Ça a continué évidemment quand je suis rentré à la faculté de médicomagie, après avoir forcé l'administration à m'accepter. J'ai travaillé dur, plus que n'importe lequel d'entre eux, pour réussir. Cet internat, c'est la dernière étape pour que je puisse enfin réaliser mes projets. Pour que je puisse enfin prouver que j'ai changé. »
« Si je vous accepte dans mon service, vous savez que ça sera difficile, n'est-ce pas ? Qu'il faudra vous battre. Autant sinon plus que dans les amphithéâtres. Pour vous faire accepter. Ça prendra du temps. Beaucoup de temps sans doute. »
« Je n'ai pas peur. »
« Je n'en doute pas une seconde. Et votre dossier est excellent. Je vous prends, Monsieur Malfoy. Faîtes en sorte de trouver votre place au sein de notre équipe. Je serai personnellement votre senior. Et je ne tolérerai aucun abus, d'aucune provenance. Est-ce clair ? »
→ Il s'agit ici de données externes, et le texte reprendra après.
(** ** [set] *)

(** Once the pending changes and the flat database do not decide, the leaf is
    inserted. *)
Definition set_node (key : BitVec) (value : F) : action MerkleTree error unit :=
  path_nodes ← MerkleTree_seek_nodes kv key;
  match last path_nodes with
  | Some (node_id, _) =>
      node ← MerkleTree_get_node_mut node_id;
      match node with
      | Edge edge => MerkleTree_set_edge node_id edge key value
      | Binary binary => MerkleTree_set_binary node_id binary key value
      end
  | None => MerkleTree_set_empty key value
  end.
Lemma commit_updates_inserts d self f m oa key v :
  tree_models d self f m -> tree_rep ht d self oa -> commit_updates_of self oa !! key = Some (Insert v) ->
  insert_key self.(identifier) key.
Proof.
  intros [_ _ _ Hcache _ _] Hrep Hs. unfold commit_updates_of in Hs.
  assert (forall key v, (list_to_map (store self.(identifier) (match oa with Some a => newnodes [] a | None => [] end)) ∪
     death_row_updates self.(death_row) : gmap TrieKey (InsertOrRemove ByteVec)) !! key = Some (Insert v) ->
    exists q, length q <= ht /\ key = node_key self.(identifier) q) as Hrow.
  { intros x w [Hc|[_ Hc]]%lookup_union_Some_raw.
    - apply store_lookup_inv in Hc as (q & n & Hin & -> & _). destruct oa as [a|]; [|by apply elem_of_nil in Hin].
      pose proof (rep_wf _ _ _ _ Hrep) as Hwf. cbn in Hwf. apply newnodes_tres in Hin.
      pose proof (tres_within (K := K) [] ht _ Hwf) as Hw. rewrite Forall_forall in Hw.
      destruct (Hw _ Hin) as [_ ?]. cbn in *. exists q. split; [lia|done].
    - rewrite death_row_lookup in Hc. by case_decide. }
  destruct key as [bytes|bytes]; [rewrite flat_updates_trie in Hs; left; eauto|].
  destruct (decide (self.(identifier) `prefix_of` bytes)) as [[b ->]|Hpre].
  - change (TrieKey_Flat (self.(identifier) ++ b)) with (TrieKey_new self.(identifier) TrieKeyType_Flat b) in *.
    rewrite flat_updates_flat in Hs. destruct (cache_leaf_modified self !! b) as [c|] eqn:Hb.
    + destruct (Hcache b) as (k & Hk & ->); [by rewrite Hb|]. right. by exists k.
    + by apply Hrow in Hs as (q & _ & ?).
  - rewrite flat_updates_other in Hs by (intros b ->; apply Hpre; by exists b).
    by apply Hrow in Hs as (q & _ & ?).
Qed.

Lemma wp_commit d self f m :
  tree_models d self f m ->
  wp (MerkleTree_get_updates (DB := DB)) self (fun self' u =>
    tree_models (apply_updates u d) self' m m /\ clean self' /\ self'.(identifier) = self.(identifier) /\
    (forall key, is_Some (u !! key) -> update_key self.(identifier) key) /\
    forall key v, u !! key = Some (Insert v) -> insert_key self.(identifier) key).
Proof.
  intros Hm. pose proof Hm as [(oa & Hrep & Htrie) Hflat Hview Hcache Hsafe Hnew].
  apply (wp_get_updates ht d self oa); [done..|].
  intros self' Hrep' Hr Hrow Hc Hi Hn. split; [split|].
  - exists (committed_tree oa). split; [done|]. by destruct oa.
  - rewrite Hi. eapply commit_flat; [apply (rep_row _ _ _ _ Hrep)|done|done].
  - intros k Hk. unfold pending_view. by rewrite Hc, lookup_empty.
  - rewrite Hc. intros b [c Hb]. by rewrite lookup_empty in Hb.
  - by rewrite Hi.
  - rewrite Hc. intros k w _. by rewrite lookup_empty.
  - split; [done|]. split; [done|]. split; intros key; [by eapply commit_updates_keys|intros v; by eapply commit_updates_inserts].
Qed.

(** Clean trees of an identifier hold the same. *)
Lemma models_clean d self self' f m :
  tree_models d self f m -> clean self -> clean self' -> self'.(identifier) = self.(identifier) -> self'.(max_height) = ht ->
  tree_models d self' f m.
Proof.
  intros [(oa & Hrep & Htrie) Hflat Hview Hcache Hsafe Hnew] (Hr & Hrow & Hc & Hn) (Hr' & Hrow' & Hc' & Hn') Hid Hh'.
  split; rewrite ?Hid; try done.
  - exists oa. split; [|done]. destruct Hrep as [Hh [Hnd1 Hnd] Hroot Hdb Hcov Hrw Hwf Hg]. split; rewrite ?Hid; try done.
    + rewrite Hn'. by rewrite Hn in Hnd1.
    + rewrite Hr'. by rewrite Hr in Hroot.
    + intros q n Hq. destruct (Hdb q n Hq). by rewrite Hrow, Hrow' in *.
    + intros q Hq Hs. rewrite Hrow in Hcov. rewrite Hrow'. by apply Hcov.
    + intros key. by rewrite Hrow'.
  - intros k Hk. rewrite Hview by done. by rewrite Hc, Hc'.
  - intros b [c Hb]. by rewrite Hc', lookup_empty in Hb.
  - intros k v _. by rewrite Hc', lookup_empty.
Qed.

(** A tree not loaded yet, over the database of a clean one. *)
Lemma clean_new identifier : clean (MerkleTree_new identifier ht).
Proof. repeat split. apply slot_view_default. Qed.

Lemma models_reload d self f m :
  tree_models d self f m -> clean self -> tree_models d (MerkleTree_new self.(identifier) ht) f m.
Proof. intros Hm Hc. eapply models_clean; [exact Hm|exact Hc|apply clean_new|done|done]. Qed.

(** The tree of an identifier the database does not know. *)
Lemma models_new identifier d :
  (forall bytes, d (TrieKey_new identifier TrieKeyType_Trie bytes) = None) ->
  (forall bytes, d (TrieKey_new identifier TrieKeyType_Flat bytes) = None) ->
  identifier_safe identifier ht -> tree_models d (MerkleTree_new identifier ht) ∅ ∅.
Proof.
  intros Ht Hf Hsafe. split; [|..|done|].
  - exists None. split; [|apply trie_rep_empty]. split; try done; cbn.
    + rewrite slot_view_default. apply nodes_rep_nil.
    + by intros q n ?%elem_of_nil.
    + intros q _ Hs. pose proof (Ht (Path_encode q)) as Hq. cbn in Hq, Hs. rewrite Hq in Hs. by destruct Hs.
  - intros k _. unfold flat_key. by rewrite Hf, lookup_empty.
  - intros k _. by rewrite lookup_empty.
  - cbn. intros b [c Hb]. by rewrite lookup_empty in Hb.
  - cbn. intros k v _ Hk. by rewrite lookup_empty in Hk.
Qed.

(** The trie of the map a tree holds. *)
Lemma models_trie d T f m : tree_models d T f m -> trie_rep ht (trie_of m) m.
Proof. intros [(oa & _ & Hrep) _ _ _ _ _]. by eapply trie_of_rep, trie_rep_map_wf. Qed.

(** Loading nodes keeps the map. *)
Lemma models_same d T T' f m oa :
  tree_models d T f m -> tree_rep ht d T' oa -> strip <$> oa = trie_of m -> same_pending T T' ->
  tree_models d T' f m.
Proof.
  intros Hm Hrep Htrie (Hi & _ & _ & Hc). pose proof (models_trie _ _ _ _ Hm) as Ht.
  destruct Hm as [_ Hf Hv Hca Hs Hn]. split; rewrite ?Hi, ?Hc; try done. exists oa. by rewrite Htrie.
Qed.

(** ** The root hash *)

Lemma root_hash_clean kv d self f m :
  kv_view kv d -> tree_models d self f m -> self.(root_node) = None ->
  MerkleTree_root_hash self kv = Ok (map_root_hash m).
Proof.
  intros Hkv [(oa & Hrep & Htrie) _ _ _ _ _] Hroot. rewrite <- (trie_rep_root_hash _ _ _ Htrie).
  unfold MerkleTree_root_hash. rewrite Hroot. pose proof (rep_root _ _ _ _ Hrep) as Hr. rewrite Hroot in Hr.
  destruct oa as [[v|t| |]|]; [done| |done|done|].
  - pose proof (rep_wf _ _ _ _ Hrep) as Hwf. pose proof (rep_good _ _ _ _ Hrep) as Hg. cbn in Hwf, Hg.
    destruct (rep_db _ _ _ _ Hrep [] (tnode [] t)) as [Hd Hrow].
    { cbn [ores res]. rewrite tres_stored by done. by left. }
    rewrite (get_branch_stored kv d Hkv self [] t ht) by (done || cbn; lia). by destruct t.
  - rewrite (get_branch_none kv d Hkv self []); [done|]. intros Hs.
    destruct (rep_cover _ _ _ _ Hrep []) as [Hin|]; [cbn; lia|done| |done]. by apply elem_of_nil in Hin.
Qed.
End TreeSpec.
« Très clair. Merci docteur, merci beaucoup ! » Le remercia vivement Draco avant de s'en aller.
Il l'avait eu. Il avait eu son poste. Il allait pouvoir conclure ses études. Faire sa thèse. Avec l'un des meilleurs médicomages du pays. Dans le meilleur hôpital. Il partit rapidement avant que celui-ci ne change d'avis.